The race between Murray, R-Albert Lea, and Savick, DFL-Wells, drew state leaders from both parties to town in recent weeks to rally for the candidates. Outside groups have also spent big money on the candidates as both sides struggled for power in the state Legislature.
According to results from the Minnesota Secretary of State’s Office, Savick obtained 653 more votes than Murray with 9,744 votes and 9,091 votes respectively.
A swing factor in the race could have been the 1,574 votes received by Independence Party candidate William Wagner of Geneva, which were enough to bridge the gap between Murray and Savick.
Under new district boundaries, District 27A encompasses all of Freeborn County and portions of Faribault County, Mower County, Dodge County and Steele County.
While Murray won Wells and Albert Lea’s wards 1 and 2, Savick won Albert Lea’s wards 3, 4, 5 and 6. Savick also won all of Dodge County and Blooming Prairie in Steele County.
“I didn’t do this by myself,” said Savick in front of a group of DFLers at America’s Best Value Inn. She thanked the people who supported her campaign, made phone calls and knocked on doors.

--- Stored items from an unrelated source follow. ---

(** [codexlocalgateway/server.go:522-550] fallbackToolInstruction. *)
Definition call_form : string := replace_char "'" dquote
  "{'type':'function_call','call_id':'call_<short_id>','name':'tool_name','arguments':{...}}".
Definition fallbackToolInstruction (tools : string) (choice : gval) : chatMessage :=
  let chosen := requiredToolName choice in
  let names := if chosen =?s "" then preferredFallbackToolNames tools else [chosen] in
  let nameLine :=
    match names with
    | [] => "Use only a tool name from the provided tools list."
    | _ => "Use only one of these tool names: " +:+ sjoin ", " names +:+ "."
    end in
  let toolSearchInstruction :=
    if toolNameAllowed "tool_search_code" tools then
      replace_char "'" dquote " For tool_search_code, arguments must be {'code':'...'}. " +:+
      "When execution, editing, testing, or file changes are required and tool_search_code is available, call it immediately with JavaScript that searches the hidden tool catalog, describes the chosen tool, and calls it. " +:+
      "Do not answer with NO_REPLY or prose before that tool-backed execution starts."
    else "" in
  MkMessage "system"
    (nameLine
     +:+ " If you need to call a tool and native tool_calls are unavailable, return exactly one JSON object: "
     +:+ call_form +:+ ". "
     +:+ replace_char "'" dquote "For exec_command, arguments must be {'cmd':'real shell command'}; never put another JSON object inside cmd. "
     +:+ "If the user explicitly tells you to run or execute a command now, you must answer with the exec_command JSON function_call and no surrounding prose. "
     +:+ "If approval policy is never or sandbox is already danger-full-access, do not ask for confirmation and do not say you are about to run a command; call the tool immediately. "
     +:+ "If an exec_command already succeeded for the exact same cmd, do not repeat that same cmd again for the same task; otherwise continue calling exec_command as needed to finish the task. "
     +:+ "After a successful exec_command, either issue the next necessary tool call or finish with a verified result that includes git status and validation output. "
     +:+ "Do not use write_stdin unless a prior exec_command returned a session_id. Do not claim that you edited files or ran commands unless a tool result confirms it."
     +:+ toolSearchInstruction) "" [].
(** [codexlocalgateway/server.go:552-559] strictExecutionInstruction. *)
Definition strictExecutionInstruction : chatMessage :=
  MkMessage "system"
    ("Strict execution mode: if this task is about executing, editing, fixing, updating, validating, or starting something, the first valid response must be a tool call and not prose. "
     +:+ "If execution has not started yet, do not explain what you would do next. Call a tool. "
     +:+ "Only return prose after tool-backed progress exists or the task is conclusively blocked.")
    "" [].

“This was not my campaign,” she said. “This was our campaign.”
She said she did not expect to win but rather thought the race would be a close one.
“My whole life I can’t remember my knees shaking like this,” she said.

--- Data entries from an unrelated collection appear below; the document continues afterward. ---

(* ===== verification/GatewayStream.v ===== *)
(** * Streams of the gateway ([codexlocalgateway/server.go])

    A response that is asked for as a stream is written as server-sent events, from what
    the upstream streams; the handler of the responses endpoint, which answers either
    way. *)
From S2P Require Import Prelude GoVal Json JsonText JsonValue Effects Gateway Regexp ToolCall GatewayApi.

(** ** Events *)

(** [codexlocalgateway/server.go:1282-1602] writeResponsesStreamFromUpstream: the events it
    writes, by the items and texts they carry. *)
Inductive event :=
  | Created (id : string) (created_at : Z)
  | MessageAdded (message : string)
  | PartAdded (message : string)
  | TextDelta (message delta : string)
  | TextDone (message text : string)
  | PartDone (message : string) (part : list (string * string))
  | CallAdded (item : responseItem)
  | ArgumentsDelta (item delta : string)
  | ArgumentsDone (item arguments : string)
  | ItemDone (item : responseItem)
  | ResponseCompleted (e : responsesEnvelope)
  | ResponseFailed (kind : option string) (message : string)
  | Keepalive
  | DoneMark.

(** [codexlocalgateway/types.go:72-103] responsesEnvelope, as JSON. *)
Definition part_jval (part : list (string * string)) : jval := struct_jval (prod_map id json_str <$> part).
Definition text_part (text : string) : list (string * string) := [("type", "output_text"); ("text", text)].
Definition item_jval (i : responseItem) : jval :=
  struct_jval
    ([("id", json_str (it_id i)); ("type", json_str (it_type i))]
     ++ given (filled (it_status i)) "status" (json_str (it_status i))
     ++ given (filled (it_role i)) "role" (json_str (it_role i))
     ++ given (bool_decide (it_content i ≠ [])) "content"
          (JArr ((λ text, part_jval (text_part text)) <$> it_content i))
     ++ given (filled (it_call_id i)) "call_id" (json_str (it_call_id i))
     ++ given (filled (it_name i)) "name" (json_str (it_name i))
     ++ given (filled (it_arguments i)) "arguments" (json_str (it_arguments i))
     ++ given (filled (it_input i)) "input" (json_str (it_input i))).
Definition envelope_jval (status : string) (e : responsesEnvelope) : jval :=
  struct_jval
    [("id", json_str (rs_id e)); ("object", json_str "response");
     ("created_at", JNum (pretty (rs_created_at e))); ("model", json_str (rs_model e));
     ("status", json_str status); ("output", JArr (item_jval <$> rs_output e));
     ("output_text", json_str (rs_output_text e));
     ("usage", struct_jval
        [("input_tokens", JNum (pretty (InputTokens (rs_usage e))));
         ("output_tokens", JNum (pretty (OutputTokens (rs_usage e))));
         ("total_tokens", JNum (pretty (TotalTokens (rs_usage e))))])].

(** [codexlocalgateway/server.go:1651-1709] writeSSE, writeSSETextStart and
    writeSSEFunctionCall: the name and the fields of an event. *)
Definition zero : jval := JNum "0".
Definition of_message (message : string) : list (string * jval) :=
  [("item_id", json_str message); ("output_index", zero); ("content_index", zero)].
Definition of_item (item : string) : list (string * jval) :=
  [("item_id", json_str item); ("output_index", zero)].
Definition event_fields (model : string) (e : event) : option (string * list (string * jval)) :=
  match e with
  | Created id created_at =>
      Some ("response.created",
        [("response", envelope_jval "in_progress" (MkEnvelope id created_at model [] "" (MkUsage 0 0 0)))])
  | MessageAdded message =>
      Some ("response.output_item.added",
        [("output_index", zero);
         ("item", object_of {["id" := json_str message; "type" := json_str "message";
            "status" := json_str "in_progress"; "role" := json_str "assistant"; "content" := JArr []]})])
  | PartAdded message =>
      Some ("response.content_part.added",
        ("part", object_of {["type" := json_str "output_text"; "text" := json_str ""]}) :: of_message message)
  | TextDelta message delta =>
      Some ("response.output_text.delta", ("delta", json_str delta) :: of_message message)
  | TextDone message text =>
      Some ("response.output_text.done", ("text", json_str text) :: of_message message)
  | PartDone message part =>
      Some ("response.content_part.done", ("part", part_jval part) :: of_message message)
  | CallAdded item =>
      Some ("response.output_item.added", [("output_index", zero); ("item", item_jval item)])
  | ArgumentsDelta item delta =>
      Some ("response.function_call_arguments.delta", ("delta", json_str delta) :: of_item item)
  | ArgumentsDone item arguments =>
      Some ("response.function_call_arguments.done", ("arguments", json_str arguments) :: of_item item)
  | ItemDone item =>
      Some ("response.output_item.done", [("output_index", zero); ("item", item_jval item)])
  | ResponseCompleted e => Some ("response.completed", [("response", envelope_jval "completed" e)])
  | ResponseFailed kind message =>
      Some ("response.failed",
        ("message", json_str message)
        :: match kind with Some kind => [("error_type", json_str kind)] | None => [] end)
  | Keepalive | DoneMark => None
  end.
Definition render (model : string) (e : event) : string :=
  match event_fields model e with
  | Some (name, fields) =>
      "event: " +:+ name +:+ nl +:+ "data: "
      +:+ compact (object_of (list_to_map (("type", json_str name) :: fields))) +:+ nl +:+ nl
  | None =>
      match e with Keepalive => ": keepalive" | _ => "data: [DONE]" end +:+ nl +:+ nl
  end.
Example render_demo :
  render "m" (TextDelta "msg_1" "Hi")
  = "event: response.output_text.delta" +:+ nl
    +:+ replace_char "'" dquote "data: {'content_index':0,'delta':'Hi','item_id':'msg_1','output_index':0,'type':'response.output_text.delta'}"
    +:+ nl +:+ nl.
Proof. vm_compute. reflexivity. Qed.
(** [codexlocalgateway/server.go:1660-1682] writeSSETextStart. *)
Definition text_start (message : string) : list event := [MessageAdded message; PartAdded message].
(** [codexlocalgateway/server.go:1684-1709] writeSSEFunctionCall. *)
Definition call_events (item : responseItem) : list event :=
  CallAdded item
  :: (if blank (it_arguments item) then []
      else [ArgumentsDelta (it_id item) (it_arguments item); ArgumentsDone (it_id item) (it_arguments item)])
  ++ [ItemDone item].

(** ** What the upstream streams *)

(** How it was opened: after some ticks of waiting, not at all or with a status and a
    body; and the error, if any, with which reading it ends. *)
Inductive opened :=
  | NotOpened (waits : nat) (message : string)
  | Opened (waits : nat) (status : Z) (body : string) (broken : option string).

(** [codexlocalgateway/server.go:1322-1371] writeResponsesStreamFromUpstream: the loop over
    the lines. *)
Definition line_data (line : string) : option string :=
  let line := trim_space line in
  if (line =?s "") || has_prefix ":" line || negb (has_prefix "data:" line) then None
  else Some (trim_space (trim_prefix "data:" line)).
Record progress := MkProgress {
  pg_output : string;
  pg_usage : responsesUsage;
  pg_events : list event;
}.
Definition some_usage (u : responsesUsage) : bool :=
  (0 <? TotalTokens u) || (0 <? InputTokens u) || (0 <? OutputTokens u).
Definition chunk_delta (chunk : chatCompletionResponse) : string :=
  match cp_choices chunk with
  | [] => ""
  | choice :: _ => if cc_delta choice =?s "" then cc_content choice else cc_delta choice
  end.
Definition read_chunk (streamTools : bool) (message data : string) (p : progress) : progress :=
  match UnmarshalChat data with
  | None => p
  | Some chunk =>
      let usage := if some_usage (cp_usage chunk) then cp_usage chunk else pg_usage p in
      let delta := chunk_delta chunk in
      if delta =?s "" then MkProgress (pg_output p) usage (pg_events p)
      else MkProgress (pg_output p +:+ delta) usage
             (pg_events p ++ if streamTools then [] else [TextDelta message delta])
  end.
(** the loop, and whether it came to the end of the lines. *)
Fixpoint read_stream (streamTools : bool) (message : string) (lines : list string) (p : progress) :
    progress * bool :=
  match lines with
  | [] => (p, true)
  | line :: lines =>
      match line_data line with
      | None => read_stream streamTools message lines p
      | Some data =>
          if data =?s "[DONE]" then (p, false)
          else read_stream streamTools message lines (read_chunk streamTools message data p)
      end
  end.

(** ** Writing a stream *)

Definition is_end (e : event) : bool :=
  match e with ResponseCompleted _ | DoneMark => true | _ => false end.

(** What a client is sent: an error, a response, or a stream of events. *)
Inductive answer :=
  | Failure (status : Z) (kind message : string)
  | Completed (e : responsesEnvelope)
  | Streamed (events : list event).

Savick, who worked in the high-tech computer industry for more than 20 years, had planned to run for the Legislature in District 24B before the districts were reorganized. She said she decided to run after seeing firsthand in Wells how the Legislature’s decisions can affect small communities.
Her campaign theme was “Representation, not politics.”
Murray, the owner of a small financial advisement firm, was elected to the seat in 2010 by 57 votes.
He found out the news Tuesday in a separate banquet room for Republicans at the hotel. Most of the people in the room had cleared out after hearing about the loss of Republican presidential candidate Mitt Romney to Democrat President Barack Obama.
Muray said he was proud of his race and plans to continue his efforts to help the community.
Though he said he felt “a little dejected,” he believes things in life happen for a reason.
“When one door closes, another one opens,” Murray said.